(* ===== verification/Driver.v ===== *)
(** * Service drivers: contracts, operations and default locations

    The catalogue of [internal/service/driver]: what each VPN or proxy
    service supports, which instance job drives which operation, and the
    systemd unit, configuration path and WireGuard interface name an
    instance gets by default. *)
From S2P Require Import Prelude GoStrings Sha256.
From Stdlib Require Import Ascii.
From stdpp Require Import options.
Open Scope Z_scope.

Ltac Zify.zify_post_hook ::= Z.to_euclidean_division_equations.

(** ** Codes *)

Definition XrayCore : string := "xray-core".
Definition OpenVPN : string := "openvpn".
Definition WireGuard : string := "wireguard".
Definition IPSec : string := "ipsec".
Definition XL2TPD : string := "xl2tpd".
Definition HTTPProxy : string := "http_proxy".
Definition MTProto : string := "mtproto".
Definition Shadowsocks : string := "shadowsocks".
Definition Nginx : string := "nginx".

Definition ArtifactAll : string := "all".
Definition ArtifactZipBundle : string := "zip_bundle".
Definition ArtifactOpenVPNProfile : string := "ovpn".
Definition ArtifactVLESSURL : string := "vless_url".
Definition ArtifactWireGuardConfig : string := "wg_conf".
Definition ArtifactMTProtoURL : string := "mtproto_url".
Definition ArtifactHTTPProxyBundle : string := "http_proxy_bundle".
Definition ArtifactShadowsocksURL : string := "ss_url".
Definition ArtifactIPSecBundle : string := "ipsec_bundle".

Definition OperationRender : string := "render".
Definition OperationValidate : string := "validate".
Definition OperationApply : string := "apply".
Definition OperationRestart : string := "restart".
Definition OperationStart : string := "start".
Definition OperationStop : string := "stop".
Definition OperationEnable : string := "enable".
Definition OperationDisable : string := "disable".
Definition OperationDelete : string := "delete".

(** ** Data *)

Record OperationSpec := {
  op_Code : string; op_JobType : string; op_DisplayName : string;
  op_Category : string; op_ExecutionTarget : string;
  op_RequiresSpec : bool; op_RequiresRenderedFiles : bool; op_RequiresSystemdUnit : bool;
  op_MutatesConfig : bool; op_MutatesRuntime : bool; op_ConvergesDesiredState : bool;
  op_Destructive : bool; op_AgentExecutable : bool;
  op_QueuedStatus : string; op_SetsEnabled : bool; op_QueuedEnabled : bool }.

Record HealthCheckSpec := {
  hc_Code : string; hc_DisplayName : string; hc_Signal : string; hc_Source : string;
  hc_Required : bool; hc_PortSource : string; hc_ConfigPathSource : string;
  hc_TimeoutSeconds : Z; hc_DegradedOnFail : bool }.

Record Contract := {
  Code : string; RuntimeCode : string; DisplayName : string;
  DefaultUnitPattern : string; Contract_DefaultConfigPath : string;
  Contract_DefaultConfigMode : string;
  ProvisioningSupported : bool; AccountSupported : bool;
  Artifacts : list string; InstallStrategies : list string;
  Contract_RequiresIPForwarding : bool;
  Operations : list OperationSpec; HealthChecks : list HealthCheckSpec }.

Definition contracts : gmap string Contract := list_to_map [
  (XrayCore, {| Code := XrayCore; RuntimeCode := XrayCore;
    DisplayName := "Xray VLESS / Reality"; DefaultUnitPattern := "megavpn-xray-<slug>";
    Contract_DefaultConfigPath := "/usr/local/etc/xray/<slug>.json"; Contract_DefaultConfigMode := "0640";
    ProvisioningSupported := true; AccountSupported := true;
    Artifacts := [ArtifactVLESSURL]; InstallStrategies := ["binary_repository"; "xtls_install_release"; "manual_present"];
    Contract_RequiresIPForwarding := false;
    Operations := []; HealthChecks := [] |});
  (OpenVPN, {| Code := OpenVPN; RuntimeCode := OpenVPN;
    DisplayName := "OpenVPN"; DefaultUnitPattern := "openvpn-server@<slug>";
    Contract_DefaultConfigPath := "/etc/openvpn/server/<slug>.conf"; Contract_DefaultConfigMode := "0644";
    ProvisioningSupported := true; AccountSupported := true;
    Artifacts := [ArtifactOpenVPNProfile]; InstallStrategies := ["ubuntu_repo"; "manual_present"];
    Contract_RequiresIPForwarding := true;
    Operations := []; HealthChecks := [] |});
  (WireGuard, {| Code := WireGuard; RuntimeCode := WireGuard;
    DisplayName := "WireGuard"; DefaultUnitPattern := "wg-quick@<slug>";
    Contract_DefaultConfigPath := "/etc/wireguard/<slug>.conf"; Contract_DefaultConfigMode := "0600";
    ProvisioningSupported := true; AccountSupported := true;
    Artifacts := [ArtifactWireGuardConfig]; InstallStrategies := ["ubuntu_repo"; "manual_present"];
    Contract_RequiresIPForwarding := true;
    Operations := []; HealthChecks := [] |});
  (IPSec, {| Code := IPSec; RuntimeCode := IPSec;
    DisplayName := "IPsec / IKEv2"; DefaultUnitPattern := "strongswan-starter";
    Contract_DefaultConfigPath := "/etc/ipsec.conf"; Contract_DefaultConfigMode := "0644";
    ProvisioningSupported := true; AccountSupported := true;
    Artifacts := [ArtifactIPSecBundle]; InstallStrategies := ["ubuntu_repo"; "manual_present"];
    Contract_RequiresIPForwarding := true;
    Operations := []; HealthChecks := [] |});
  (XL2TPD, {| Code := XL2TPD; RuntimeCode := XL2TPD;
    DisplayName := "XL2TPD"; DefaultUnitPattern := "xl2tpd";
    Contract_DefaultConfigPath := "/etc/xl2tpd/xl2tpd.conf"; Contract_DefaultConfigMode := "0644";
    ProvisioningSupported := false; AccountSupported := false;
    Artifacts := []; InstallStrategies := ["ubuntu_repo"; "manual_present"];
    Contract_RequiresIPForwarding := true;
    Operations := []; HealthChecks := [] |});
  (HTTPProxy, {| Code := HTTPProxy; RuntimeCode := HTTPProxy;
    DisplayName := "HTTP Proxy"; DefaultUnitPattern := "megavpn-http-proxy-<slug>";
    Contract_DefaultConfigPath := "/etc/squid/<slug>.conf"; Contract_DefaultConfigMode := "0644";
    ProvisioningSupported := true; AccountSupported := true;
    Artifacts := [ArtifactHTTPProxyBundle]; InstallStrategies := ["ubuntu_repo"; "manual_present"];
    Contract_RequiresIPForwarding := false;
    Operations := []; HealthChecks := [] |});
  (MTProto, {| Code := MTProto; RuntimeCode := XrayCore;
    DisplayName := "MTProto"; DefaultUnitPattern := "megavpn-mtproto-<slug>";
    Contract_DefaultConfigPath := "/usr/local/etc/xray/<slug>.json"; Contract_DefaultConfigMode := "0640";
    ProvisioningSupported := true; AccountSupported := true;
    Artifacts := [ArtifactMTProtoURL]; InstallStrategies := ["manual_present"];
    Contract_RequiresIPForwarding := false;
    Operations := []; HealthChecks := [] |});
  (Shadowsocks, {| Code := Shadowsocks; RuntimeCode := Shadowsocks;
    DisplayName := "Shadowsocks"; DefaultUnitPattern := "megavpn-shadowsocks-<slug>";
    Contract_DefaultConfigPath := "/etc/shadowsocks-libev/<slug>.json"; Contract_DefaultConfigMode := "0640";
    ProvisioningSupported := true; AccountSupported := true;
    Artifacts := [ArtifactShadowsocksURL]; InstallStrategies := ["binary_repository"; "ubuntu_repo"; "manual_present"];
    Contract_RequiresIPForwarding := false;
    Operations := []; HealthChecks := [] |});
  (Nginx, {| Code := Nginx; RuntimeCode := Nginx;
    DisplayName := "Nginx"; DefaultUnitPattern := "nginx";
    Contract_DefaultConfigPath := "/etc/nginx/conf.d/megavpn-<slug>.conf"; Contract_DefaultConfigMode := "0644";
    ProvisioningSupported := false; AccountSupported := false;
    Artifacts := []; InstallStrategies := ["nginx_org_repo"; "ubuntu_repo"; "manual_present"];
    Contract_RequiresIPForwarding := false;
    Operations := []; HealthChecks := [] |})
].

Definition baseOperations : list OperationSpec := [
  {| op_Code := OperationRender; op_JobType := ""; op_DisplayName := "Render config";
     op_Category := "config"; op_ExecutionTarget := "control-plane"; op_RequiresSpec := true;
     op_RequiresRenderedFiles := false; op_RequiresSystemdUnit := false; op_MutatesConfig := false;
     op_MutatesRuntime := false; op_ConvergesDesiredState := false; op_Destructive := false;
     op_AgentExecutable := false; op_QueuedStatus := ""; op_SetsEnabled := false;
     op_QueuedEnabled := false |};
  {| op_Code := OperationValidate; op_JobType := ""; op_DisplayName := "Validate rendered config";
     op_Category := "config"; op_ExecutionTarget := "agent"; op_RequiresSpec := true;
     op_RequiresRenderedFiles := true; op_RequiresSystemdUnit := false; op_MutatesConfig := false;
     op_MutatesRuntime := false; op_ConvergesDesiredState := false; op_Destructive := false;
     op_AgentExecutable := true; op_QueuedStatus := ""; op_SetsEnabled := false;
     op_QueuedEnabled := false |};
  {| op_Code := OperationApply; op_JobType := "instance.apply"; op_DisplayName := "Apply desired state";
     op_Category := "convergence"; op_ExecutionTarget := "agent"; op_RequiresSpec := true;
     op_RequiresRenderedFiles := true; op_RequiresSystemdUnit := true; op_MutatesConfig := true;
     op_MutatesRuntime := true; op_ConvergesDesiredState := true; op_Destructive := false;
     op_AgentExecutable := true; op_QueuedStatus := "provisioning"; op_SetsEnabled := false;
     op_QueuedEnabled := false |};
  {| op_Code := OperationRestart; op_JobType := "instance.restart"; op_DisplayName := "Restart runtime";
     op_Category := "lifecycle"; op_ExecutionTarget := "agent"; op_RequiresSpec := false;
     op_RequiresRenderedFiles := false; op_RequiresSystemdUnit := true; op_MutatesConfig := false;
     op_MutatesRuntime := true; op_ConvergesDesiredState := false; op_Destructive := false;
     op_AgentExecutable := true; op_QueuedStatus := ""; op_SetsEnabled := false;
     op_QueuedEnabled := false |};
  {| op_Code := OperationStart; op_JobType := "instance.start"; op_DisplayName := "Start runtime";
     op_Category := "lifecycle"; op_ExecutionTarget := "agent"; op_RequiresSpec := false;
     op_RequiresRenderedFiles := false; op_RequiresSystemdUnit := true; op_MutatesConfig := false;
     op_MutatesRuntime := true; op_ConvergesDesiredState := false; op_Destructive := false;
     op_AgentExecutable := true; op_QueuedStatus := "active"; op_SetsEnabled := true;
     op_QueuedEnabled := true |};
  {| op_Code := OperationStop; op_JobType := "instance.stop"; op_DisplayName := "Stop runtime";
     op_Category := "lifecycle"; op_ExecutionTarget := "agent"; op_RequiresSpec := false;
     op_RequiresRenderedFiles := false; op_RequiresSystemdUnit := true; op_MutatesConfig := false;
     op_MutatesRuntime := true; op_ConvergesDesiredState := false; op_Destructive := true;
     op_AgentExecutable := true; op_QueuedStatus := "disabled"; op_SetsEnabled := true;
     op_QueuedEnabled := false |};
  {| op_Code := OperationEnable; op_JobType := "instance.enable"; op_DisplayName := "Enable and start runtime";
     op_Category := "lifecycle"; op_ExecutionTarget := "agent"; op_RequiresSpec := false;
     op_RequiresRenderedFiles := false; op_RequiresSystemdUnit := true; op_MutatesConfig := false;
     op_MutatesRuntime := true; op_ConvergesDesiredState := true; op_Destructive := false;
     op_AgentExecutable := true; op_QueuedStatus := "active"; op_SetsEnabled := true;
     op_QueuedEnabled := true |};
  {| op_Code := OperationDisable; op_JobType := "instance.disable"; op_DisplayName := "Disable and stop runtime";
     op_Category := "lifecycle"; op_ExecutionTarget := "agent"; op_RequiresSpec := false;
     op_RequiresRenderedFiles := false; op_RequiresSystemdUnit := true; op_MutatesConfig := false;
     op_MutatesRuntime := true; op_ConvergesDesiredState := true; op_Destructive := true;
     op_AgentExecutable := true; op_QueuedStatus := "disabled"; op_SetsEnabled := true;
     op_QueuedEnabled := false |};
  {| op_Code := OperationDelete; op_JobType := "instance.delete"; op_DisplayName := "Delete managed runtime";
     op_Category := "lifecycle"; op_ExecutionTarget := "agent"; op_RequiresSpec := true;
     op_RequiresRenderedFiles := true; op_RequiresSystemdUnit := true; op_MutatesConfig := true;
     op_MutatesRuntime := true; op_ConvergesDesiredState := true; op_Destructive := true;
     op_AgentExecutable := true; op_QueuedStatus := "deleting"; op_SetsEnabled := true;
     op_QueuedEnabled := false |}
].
...
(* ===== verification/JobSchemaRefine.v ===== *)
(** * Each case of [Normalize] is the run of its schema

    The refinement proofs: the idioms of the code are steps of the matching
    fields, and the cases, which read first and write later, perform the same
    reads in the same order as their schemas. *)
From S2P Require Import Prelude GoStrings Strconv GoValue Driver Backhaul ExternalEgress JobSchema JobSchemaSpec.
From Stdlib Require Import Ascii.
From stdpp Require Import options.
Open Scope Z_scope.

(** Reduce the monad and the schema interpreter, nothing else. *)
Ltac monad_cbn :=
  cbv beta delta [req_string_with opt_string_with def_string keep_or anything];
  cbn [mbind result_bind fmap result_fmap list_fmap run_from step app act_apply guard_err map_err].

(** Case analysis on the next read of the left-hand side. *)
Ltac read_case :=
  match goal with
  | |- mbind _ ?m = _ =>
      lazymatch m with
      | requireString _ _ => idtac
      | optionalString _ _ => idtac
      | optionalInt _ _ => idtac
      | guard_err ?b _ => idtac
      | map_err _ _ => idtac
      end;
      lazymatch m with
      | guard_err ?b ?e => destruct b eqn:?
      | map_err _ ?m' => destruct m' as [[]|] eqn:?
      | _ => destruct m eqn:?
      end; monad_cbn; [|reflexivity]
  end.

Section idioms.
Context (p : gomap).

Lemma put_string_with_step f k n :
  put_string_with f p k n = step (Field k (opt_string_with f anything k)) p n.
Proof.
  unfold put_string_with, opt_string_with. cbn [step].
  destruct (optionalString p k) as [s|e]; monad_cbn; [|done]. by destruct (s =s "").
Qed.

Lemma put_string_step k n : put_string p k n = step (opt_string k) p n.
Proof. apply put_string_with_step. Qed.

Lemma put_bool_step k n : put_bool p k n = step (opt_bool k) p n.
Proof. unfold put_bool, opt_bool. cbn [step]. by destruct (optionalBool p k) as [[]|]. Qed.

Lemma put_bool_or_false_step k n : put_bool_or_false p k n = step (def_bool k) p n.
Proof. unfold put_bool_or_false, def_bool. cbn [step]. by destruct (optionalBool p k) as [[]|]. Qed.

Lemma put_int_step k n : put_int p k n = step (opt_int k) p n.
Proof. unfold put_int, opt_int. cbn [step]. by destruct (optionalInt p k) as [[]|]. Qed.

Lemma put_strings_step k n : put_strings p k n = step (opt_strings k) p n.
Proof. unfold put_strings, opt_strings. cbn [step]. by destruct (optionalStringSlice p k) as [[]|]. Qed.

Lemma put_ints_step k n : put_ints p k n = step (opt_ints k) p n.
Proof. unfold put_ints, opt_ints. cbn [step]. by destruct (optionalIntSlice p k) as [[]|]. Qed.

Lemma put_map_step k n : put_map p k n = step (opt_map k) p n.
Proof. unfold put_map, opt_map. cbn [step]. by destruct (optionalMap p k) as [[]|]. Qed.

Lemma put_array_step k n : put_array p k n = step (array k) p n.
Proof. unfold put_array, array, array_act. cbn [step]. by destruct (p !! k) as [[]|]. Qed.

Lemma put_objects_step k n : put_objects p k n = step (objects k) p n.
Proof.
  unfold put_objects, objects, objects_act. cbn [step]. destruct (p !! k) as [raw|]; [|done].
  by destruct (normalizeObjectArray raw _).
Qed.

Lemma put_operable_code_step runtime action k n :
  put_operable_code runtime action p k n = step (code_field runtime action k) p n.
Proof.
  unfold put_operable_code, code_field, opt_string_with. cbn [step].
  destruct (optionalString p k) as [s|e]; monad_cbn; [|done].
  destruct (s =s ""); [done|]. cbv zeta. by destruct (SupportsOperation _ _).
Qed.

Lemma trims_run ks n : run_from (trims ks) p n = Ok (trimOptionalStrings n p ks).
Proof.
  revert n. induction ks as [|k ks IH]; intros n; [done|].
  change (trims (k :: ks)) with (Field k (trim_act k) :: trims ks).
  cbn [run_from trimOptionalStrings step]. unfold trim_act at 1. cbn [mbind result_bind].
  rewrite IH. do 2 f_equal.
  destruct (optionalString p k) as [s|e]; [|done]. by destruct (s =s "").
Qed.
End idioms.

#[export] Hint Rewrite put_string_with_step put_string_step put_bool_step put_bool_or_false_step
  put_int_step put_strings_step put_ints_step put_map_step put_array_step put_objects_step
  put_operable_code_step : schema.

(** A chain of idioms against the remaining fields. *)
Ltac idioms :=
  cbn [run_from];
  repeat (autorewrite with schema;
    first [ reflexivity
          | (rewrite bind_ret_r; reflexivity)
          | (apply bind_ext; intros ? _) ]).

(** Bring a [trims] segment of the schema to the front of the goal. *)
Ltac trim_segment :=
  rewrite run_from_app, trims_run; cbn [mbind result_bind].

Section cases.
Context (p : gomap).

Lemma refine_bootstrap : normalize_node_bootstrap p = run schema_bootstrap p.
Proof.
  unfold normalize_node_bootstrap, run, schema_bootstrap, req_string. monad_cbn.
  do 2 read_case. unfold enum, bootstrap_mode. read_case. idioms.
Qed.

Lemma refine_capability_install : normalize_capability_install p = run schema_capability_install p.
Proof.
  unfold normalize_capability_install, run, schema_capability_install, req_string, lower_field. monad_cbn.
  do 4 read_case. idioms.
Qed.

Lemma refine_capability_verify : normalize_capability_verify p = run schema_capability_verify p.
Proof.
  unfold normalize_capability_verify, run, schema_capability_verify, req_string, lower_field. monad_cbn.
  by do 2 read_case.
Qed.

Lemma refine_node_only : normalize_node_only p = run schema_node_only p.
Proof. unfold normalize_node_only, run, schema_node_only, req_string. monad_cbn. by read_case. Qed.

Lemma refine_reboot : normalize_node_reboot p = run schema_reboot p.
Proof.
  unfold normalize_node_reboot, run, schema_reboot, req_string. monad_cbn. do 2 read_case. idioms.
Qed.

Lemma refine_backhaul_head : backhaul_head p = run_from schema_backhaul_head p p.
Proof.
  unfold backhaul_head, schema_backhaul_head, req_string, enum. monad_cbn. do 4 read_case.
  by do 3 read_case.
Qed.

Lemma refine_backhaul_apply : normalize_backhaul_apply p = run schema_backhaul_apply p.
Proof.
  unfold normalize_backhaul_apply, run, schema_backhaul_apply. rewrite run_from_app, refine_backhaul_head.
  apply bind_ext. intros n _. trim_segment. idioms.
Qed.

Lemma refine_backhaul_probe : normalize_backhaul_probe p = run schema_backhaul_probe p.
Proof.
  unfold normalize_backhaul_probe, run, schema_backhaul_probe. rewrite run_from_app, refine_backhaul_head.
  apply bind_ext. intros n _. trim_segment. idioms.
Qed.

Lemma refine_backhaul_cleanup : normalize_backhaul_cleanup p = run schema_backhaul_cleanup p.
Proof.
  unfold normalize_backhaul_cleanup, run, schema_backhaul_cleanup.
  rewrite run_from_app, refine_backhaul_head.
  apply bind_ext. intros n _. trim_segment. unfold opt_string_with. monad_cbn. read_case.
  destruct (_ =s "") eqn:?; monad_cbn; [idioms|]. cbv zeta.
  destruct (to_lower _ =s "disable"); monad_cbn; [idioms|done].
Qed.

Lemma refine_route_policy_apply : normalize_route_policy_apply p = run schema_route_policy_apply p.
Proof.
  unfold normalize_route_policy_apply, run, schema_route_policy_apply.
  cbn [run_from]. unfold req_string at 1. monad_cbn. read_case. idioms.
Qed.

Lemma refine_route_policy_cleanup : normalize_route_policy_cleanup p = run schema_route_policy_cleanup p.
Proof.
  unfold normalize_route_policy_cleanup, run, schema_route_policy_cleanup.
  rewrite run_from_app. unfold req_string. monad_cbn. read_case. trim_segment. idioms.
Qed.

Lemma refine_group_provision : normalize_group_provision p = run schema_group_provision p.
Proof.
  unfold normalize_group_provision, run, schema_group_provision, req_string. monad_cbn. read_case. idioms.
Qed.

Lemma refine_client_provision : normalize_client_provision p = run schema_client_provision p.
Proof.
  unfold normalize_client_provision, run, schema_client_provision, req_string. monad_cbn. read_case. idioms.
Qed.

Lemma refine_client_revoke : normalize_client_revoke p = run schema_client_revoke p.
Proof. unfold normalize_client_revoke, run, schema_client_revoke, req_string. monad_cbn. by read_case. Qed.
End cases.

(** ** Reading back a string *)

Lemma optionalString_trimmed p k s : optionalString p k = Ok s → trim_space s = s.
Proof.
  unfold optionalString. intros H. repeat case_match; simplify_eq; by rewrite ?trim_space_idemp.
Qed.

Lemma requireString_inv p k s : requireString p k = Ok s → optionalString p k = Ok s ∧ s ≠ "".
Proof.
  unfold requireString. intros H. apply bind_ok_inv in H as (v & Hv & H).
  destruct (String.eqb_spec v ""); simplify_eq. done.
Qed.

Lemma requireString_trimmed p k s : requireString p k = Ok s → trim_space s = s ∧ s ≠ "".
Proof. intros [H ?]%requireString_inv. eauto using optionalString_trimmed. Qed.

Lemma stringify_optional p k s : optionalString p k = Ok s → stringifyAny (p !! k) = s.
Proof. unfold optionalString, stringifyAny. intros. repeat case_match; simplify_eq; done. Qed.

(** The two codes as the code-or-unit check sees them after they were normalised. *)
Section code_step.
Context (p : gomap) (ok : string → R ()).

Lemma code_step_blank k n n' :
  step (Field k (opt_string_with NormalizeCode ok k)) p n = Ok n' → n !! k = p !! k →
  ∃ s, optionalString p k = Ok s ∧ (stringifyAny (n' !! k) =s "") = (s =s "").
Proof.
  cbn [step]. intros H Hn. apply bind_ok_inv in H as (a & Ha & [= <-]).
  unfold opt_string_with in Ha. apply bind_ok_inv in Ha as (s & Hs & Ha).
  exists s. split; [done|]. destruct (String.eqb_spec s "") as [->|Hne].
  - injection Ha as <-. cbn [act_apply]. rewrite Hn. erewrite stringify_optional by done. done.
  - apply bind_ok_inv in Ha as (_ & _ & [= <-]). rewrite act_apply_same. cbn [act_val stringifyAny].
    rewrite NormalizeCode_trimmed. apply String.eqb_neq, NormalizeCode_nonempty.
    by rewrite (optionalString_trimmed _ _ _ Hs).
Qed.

§ **What is needed**:
Note which lines carry the word "HealthCheckSpec" in the material, then copy each of them.

§ **Answer box**:
Record HealthCheckSpec := {
  Operations : list OperationSpec; HealthChecks : list HealthCheckSpec }.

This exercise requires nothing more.